FULL UP A hot San Francisco economy is making affordable housing in Marin County increasingly hard to find.
Gov. Jerry Brown signed a bill Tuesday that could set the stage for the future of affordable housing in Marin County—a hot-button issue that has unfolded in recent months as the state reviews a county master plan whose housing provisions have roiled Marin in recent months.
"Affordable housing" is an oxymoron in Marin County. Rents have gone up by 13 percent on average in recent years, according to the master plan, as demand for housing drifts northward from the sky-high rental scene in San Francisco to the suburban enclaves over the bridge. Between 2011 and 2012 the average monthly rent for a two-bedroom apartment in Marin jumped from $1,777 to $2,014.

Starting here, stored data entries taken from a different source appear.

Lemma stored_fields j d s :
  baseDir_ (stored j d s) = baseDir_ s ∧ maxBytes_ (stored j d s) = maxBytes_ s ∧
  disk (stored j d s) = stored_disk s j d ∧
  usedBytes_ (stored j d s) = u64 (usedBytes_ (forget_size j s) + zlen d) ∧
  (sizes_ok (meta_ s) → sizes_ok (meta_ (stored j d s))) ∧
  ∀ i, is_Some (meta_ (stored j d s) !! i) ↔ i = j ∨ is_Some (meta_ s !! i).
Proof.
  destruct (forget_size_fields j s) as (Eb & El & _ & Em & _). unfold stored, add_entry.
  cbn [baseDir_ maxBytes_ disk meta_ usedBytes_ set_used set_meta set_counter set_disk].
  do 4 (split; [done|]). rewrite Em. split.
  { intros Hz. apply map_Forall_insert_2; [apply zlen_nonneg|done]. }
  intros i. destruct (decide (i = j)) as [->|Hne].
  - rewrite lookup_insert_eq. split; [by left|by eexists].
  - rewrite lookup_insert_ne by done. naive_solver.
Qed.

Lemma stored_files j d s :
  chunk_name j →
  (∀ i, chunk_name i →
     chunk_file (stored j d s) i = if decide (i = j) then Some d else chunk_file s i) ∧
  (∀ i, chunk_name i → manifest_file (stored j d s) i = manifest_file s i).
Proof.
  intros Hj. destruct (stored_fields j d s) as (Eb & _ & Ed & _). split; intros i Hi.
  - unfold chunk_file, read_file. rewrite (chunkPath_base _ s), Ed by done.
    destruct (decide (i = j)) as [->|Hne]; [by apply lookup_insert_eq|].
    by rewrite stored_disk_other.
  - unfold manifest_file, read_file, manifestPath, manifestsDir_. rewrite Ed, Eb.
    apply stored_disk_else.
    + apply not_eq_sym. apply (chunk_not_manifest s); [apply Hj|apply Hi].
    + rewrite tmpPath_resolved by apply Hj. intros E.
      change (resolve (manifestPath s i) =
        ((base_key s).1, (j ++ lit ".tmp") :: lit "chunks" :: (base_key s).2)) in E.
      rewrite resolve_manifestPath in E by apply Hi.
      by apply (f_equal (λ k, k.2 !! 1%nat)) in E.
Qed.

(** What a chunk takes: never more than its length. *)
Lemma stored_room j d s :
  peer_ok s → peer_room s (zlen d) →
  0 ≤ usedBytes_ (stored j d s) ∧ peer_room (stored j d s) 0 ∧
  ∀ n, peer_room s (n + zlen d) → 0 ≤ n → peer_room (stored j d s) n.
Proof.
  intros Hs Hd. pose proof (ok_limit s Hs) as Hl. pose proof (ok_used s Hs) as Hu.
  pose proof (zlen_nonneg d). destruct (stored_fields j d s) as (_ & El & _ & Eu & _).
  assert (0 ≤ usedBytes_ (forget_size j s) ≤ usedBytes_ s) as Hf.
  { unfold forget_size. destruct (meta_ s !! j) as [m|] eqn:Hm; [|lia]. cbn [usedBytes_ set_used].
    destruct (Z.leb_spec (csize m) (usedBytes_ s)); [|lia]. split; [lia|].
    pose proof (ok_sizes s Hs j m Hm) as Hz. cbn in Hz. lia. }
  unfold peer_room in *. rewrite El, Eu. split; [apply u64_range|].
  assert (maxBytes_ s ≠ 0 → u64 (usedBytes_ (forget_size j s) + zlen d) =
          usedBytes_ (forget_size j s) + zlen d) as Ew.
  { intros Hm. apply u64_id. destruct Hd; [done|]. lia. }
  destruct (decide (maxBytes_ s = 0)) as [|Hm]; [by split; [left|intros; left]|].
  rewrite Ew by done. destruct Hd as [?|Hd]; [done|]. split; [right; lia|].
  intros n [?|Hn] ?; [done|]. right. lia.
Qed.

Lemma peer_put j d s :
  peer_ok s → sendable j → zlen d < 2 ^ 62 → peer_room s (zlen d) →
  ∃ s', talk env seg seg' (putChunk_session j d) s = (Ok (), s') ∧ peer_ok s' ∧
    (∀ i, chunk_name i → chunk_file s' i = if decide (i = j) then Some d else chunk_file s i) ∧
    (∀ i, chunk_name i → manifest_file s' i = manifest_file s i) ∧
    ∀ n, peer_room s (n + zlen d) → 0 ≤ n → peer_room s' n.
Proof.
  intros Hs Hj Hd Hroom. pose proof (proj1 Hj) as Hname.
  destruct (stored_fields j d s) as (_ & El & _ & _ & Ez & Em).
  destruct (stored_files j d s Hname) as [Ec Ef].
  destruct (stored_room j d s Hs Hroom) as (Hu & Hfit & Hr).
  pose proof (enforceLimit_fits env (stored j d s) Hfit) as Hsame.
  exists (enforceLimit env (stored j d s)).
  rewrite talk_put_chunk; [|apply Hlink|apply Hlink|by apply sendable_request].
  rewrite storeChunk_success; [split; [done|]| |split; apply (link_env _ _ _ _ Hlink)].
  2: { intros ->. by destruct Hname as [[? _] _]. }
  split; [|split; [|split]].
  - apply (same_peer_ok _ _ Hsame). split; [rewrite El; apply Hs|done|done|by apply Ez, Hs|..].
    + intros i Hi. rewrite Em, Ec by done. destruct (decide (i = j)) as [->|Hne].
      * split; [by eexists|by left].
      * rewrite (ok_table s Hs i Hi). naive_solver.
    + intros i x Hi. rewrite Ec by done. case_decide; [by intros [= <-]|]. by apply (ok_chunks s Hs).
    + intros i x Hi. rewrite Ef by done. by apply (ok_manifests s Hs).
  - intros i Hi. by rewrite (same_chunks _ _ Hsame), Ec.
  - intros i Hi. by rewrite (same_manifests _ _ Hsame), Ef.
  - intros n Hn H0. by apply (same_peer_room _ _ _ Hsame), Hr.
Qed.

(** Manifests. *)
Lemma peer_put_manifest j t s :
  peer_ok s → sendable j → zlen t < 2 ^ 62 →
  ∃ s', talk env seg seg' (putManifest_session j t) s = (Ok (), s') ∧ peer_ok s' ∧
    (∀ i, chunk_name i → manifest_file s' i = if decide (i = j) then Some t else manifest_file s i) ∧
    (∀ i, chunk_name i → chunk_file s' i = chunk_file s i) ∧ ∀ n, peer_room s n → peer_room s' n.
Proof.
  intros Hs Hj Ht. pose proof (proj1 Hj) as Hname.
  rewrite talk_put_manifest; [|apply Hlink|apply Hlink|by apply sendable_request].
  unfold write_file. destruct (link_env _ _ _ _ Hlink) as [Ho _]. rewrite Ho.
  eexists. split; [done|]. set (s' := set_disk _ s).
  assert (∀ i, chunk_name i →
    manifest_file s' i = if decide (i = j) then Some t else manifest_file s i) as Em.
  { intros i Hi. unfold manifest_file, read_file. cbn [disk set_disk s'].
    change (manifestPath s' i) with (manifestPath s i). destruct (decide (i = j)) as [->|Hne].
    - apply lookup_insert_eq.
    - rewrite lookup_insert_ne; [done|]. intros E. apply Hne. symmetry.
      apply (manifestPath_inj s); [apply Hname|apply Hi|done]. }
  assert (∀ i, chunk_name i → chunk_file s' i = chunk_file s i) as Ec.
  { intros i Hi. unfold chunk_file, read_file. cbn [disk set_disk s'].
    change (chunkPath s' i) with (chunkPath s i). rewrite lookup_insert_ne; [done|].
    apply not_eq_sym, chunk_not_manifest; [apply Hi|apply Hname]. }
  split; [|done]. split; [apply Hs|apply Hs|apply Hs|apply Hs|..].
  - intros i Hi. rewrite Ec by done. by apply (ok_table s Hs).
  - intros i x Hi. rewrite Ec by done. by apply (ok_chunks s Hs).
  - intros i x Hi. rewrite Em by done. case_decide; [by intros [= <-]|]. by apply (ok_manifests s Hs).
Qed.

Lemma peer_get_manifest j s :
  files_small s → sendable j →
  talk env seg seg' (getManifest_session cenv j) s =
  (match manifest_file s j with
   | Some t => Ok t
   | None => Throw (RuntimeError (lit "Peer returned non-OK for GET_MANIFEST"))
   end, s).
Proof.
  intros Hs Hj. apply talk_get_manifest; [apply Hlink|apply Hlink|by apply sendable_manifest_request|].
  intros t Ht. apply client_buffer. by apply (small_manifests s Hs j), Ht; apply Hj.
Qed.
End peer.

(** ** The network *)

Abbreviation Network := (gmap PeerEndpoint StorageManager).

Section network.
Context `{IterOrder}.
Context (env cenv : Env) (seg seg' : str → list str) (members : list PeerEndpoint).

(** A call to an endpoint: nobody answers where no peer runs. *)
Definition call {A} (p : PeerEndpoint) (body : M Conn A) : M Network A := λ n,
  match n !! p with
  | None => (Throw (RuntimeError (lit "connect: Connection refused")), n)
  | Some s => let (r, s') := talk env seg seg' body s in (r, <[p := s']> n)
  end.

Definition wire_api : PeerApi Network := {|
  DssClient.putChunk p j d := call p (putChunk_session j d);
  DssClient.getChunk p j := call p (getChunk_session cenv j);
  DssClient.hasChunk p j := call p (hasChunk_session j);
  DssClient.putManifest p j t := call p (putManifest_session j t);
  DssClient.getManifest p j := call p (getManifest_session cenv j);
|}.

(** Every member runs, and every peer is in order. *)
Definition network_ok (n : Network) : Prop :=
  map_Forall (λ _ s, peer_ok s) n ∧ ∀ p, p ∈ members → is_Some (n !! p).

Definition at_peer (file : StorageManager → str → option str) (n : Network) (p : PeerEndpoint)
    (j : str) : option str :=
  s ← n !! p; if decide (chunk_name j) then file s j else None.

Lemma network_set n p s s' :
  network_ok n → n !! p = Some s → peer_ok s' → network_ok (<[p := s']> n).
Proof.
  intros [Hn Hm] Hp Hs'. split; [by apply map_Forall_insert_2|].
  intros q Hq. destruct (decide (q = p)) as [->|]; [by rewrite lookup_insert_eq|].
  rewrite lookup_insert_ne by done. by apply Hm.
Qed.

Lemma at_peer_set file n p s s' q k :
  n !! p = Some s →
  at_peer file (<[p := s']> n) q k =
  if decide (q = p) then (if decide (chunk_name k) then file s' k else None) else at_peer file n q k.
Proof.
  intros Hp. unfold at_peer. destruct (decide (q = p)) as [->|Hne].
  - by rewrite lookup_insert_eq.
  - by rewrite lookup_insert_ne.
Qed.

(** A change of one peer that keeps a kind of file. *)
Lemma at_peer_same file n p s s' :
  n !! p = Some s → (∀ j, chunk_name j → file s' j = file s j) →
  ∀ q k, at_peer file (<[p := s']> n) q k = at_peer file n q k.
Proof.
  intros Hp Hf q k. rewrite (at_peer_set file n p s) by done.
  destruct (decide (q = p)) as [->|]; [|done]. unfold at_peer. rewrite Hp. cbn.
  case_decide; [by apply Hf|done].
Qed.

"Suburban" is the key word: The bill signed by Brown renders Marin a suburban area—no longer officially part of the greater urban sprawl of San Francisco.
The new designation translates into a mandate for fewer affordable housing units than if the urban tag had remained.
Meanwhile, the county master plan, now being reviewed by the state, includes suggestions to deal with Marin's rents, and includes the possibility of "rent control," two words no landlord ever wants to hear.
The rent spike means low- and middle-income workers in Marin are having a tough time in their search for an affordable place to live close to the job. Not helping matters: A small but vocal cohort of county residents has steered the debate into rough and ugly waters.
"One of thing that's become very apparent in the past few years is that there is such a fear of affordable housing," says Caroline Peattie, executive director of Fair Housing of Marin. "There are some very vocal people in the community who have done quite an amazing job of fear-mongering."
Peattie cites a barrage of online comments that followed stories in the Marin Independent-Journal about affordable housing—"anonymous, hateful stuff"—as well as comments made in public forums about the master plan.
Proponents share some of the burden of excessive biliousness she says, noting that the housing squabble has been reduced to two raw sides of red meat: "People who are anti-affordable housing are labeled 'racists,' and people who are for affordable housing are all about 'social engineering.'"
The bill signed by Brown this week was sponsored by Marin state Assemblyman Marc Levine and supported by the Marin County Board of Supervisors.
The former "urban" designation came via the U.S. Census Bureau, which sets a so-called density formula for affordable housing to which the county must abide. Sonoma County, a suburban area, must create 20 units of affordable housing for every acre that's developed. In rural areas, it's 15 units per acre. For urban areas, it's 30.
Because of the census designation, "we have the 30-unit acre default," says Leelee Thomas, principal planner in the Marin County Community Development Agency. "The big concern with the community is that it's not consistent with [its] more suburban character."
"I don't think that most of Marin sees itself as an urban community," says Peattie, citing the county's rampant wealth and pale skin tones.
The county is 3 percent black and about 16 percent Latino, she notes—and many residents, she says are more concerned about the "sense of privilege that we have in Marin County: One family where each parent has a car, the kids have a car."
She suggests those residents spend more time grappling with the needs of other socio-economic groups in their midst.
"I see how really whipped up the emotions get," says Peattie, "where people seem to feel that the actual fabric of their existence is being threatened by the possibility of affordable housing in their neighborhood."
"There's not a lot of middle ground," she adds, noting that former Marin supervisor Susan Adams was "booed out of office" over her support for affordable housing. Another, Judith Arnold, "almost lost her seat" for the same thing.
Given the jobs boom in San Francisco, says Thomas, "Marin is being looked at as a more affordable place to live than in the City," she says.
The county's master plan, she stresses, offers recommendations, not mandates, on the way forward.
The master plan examined housing needs—and the various constraints, challenges and barriers to affordable housing, says Thomas. "There's no mandate for rent control," she says. "But we will consider it and look at it. The board has not weighed in on it."
The plan is being reviewed by the state Housing and Community Development Agency. The county Planning Commission will next have a look, and then the Board of Supervisors will vote on it. Then the plan heads back to the state for certification, Thomas says.
Peattie notes that the suburban designation will create an affordable-housing problem all its own: "The fewer units you build, the more difficult it is to manage economically," she says. "It's almost impossible to build affordable housing when you are building fewer and fewer units."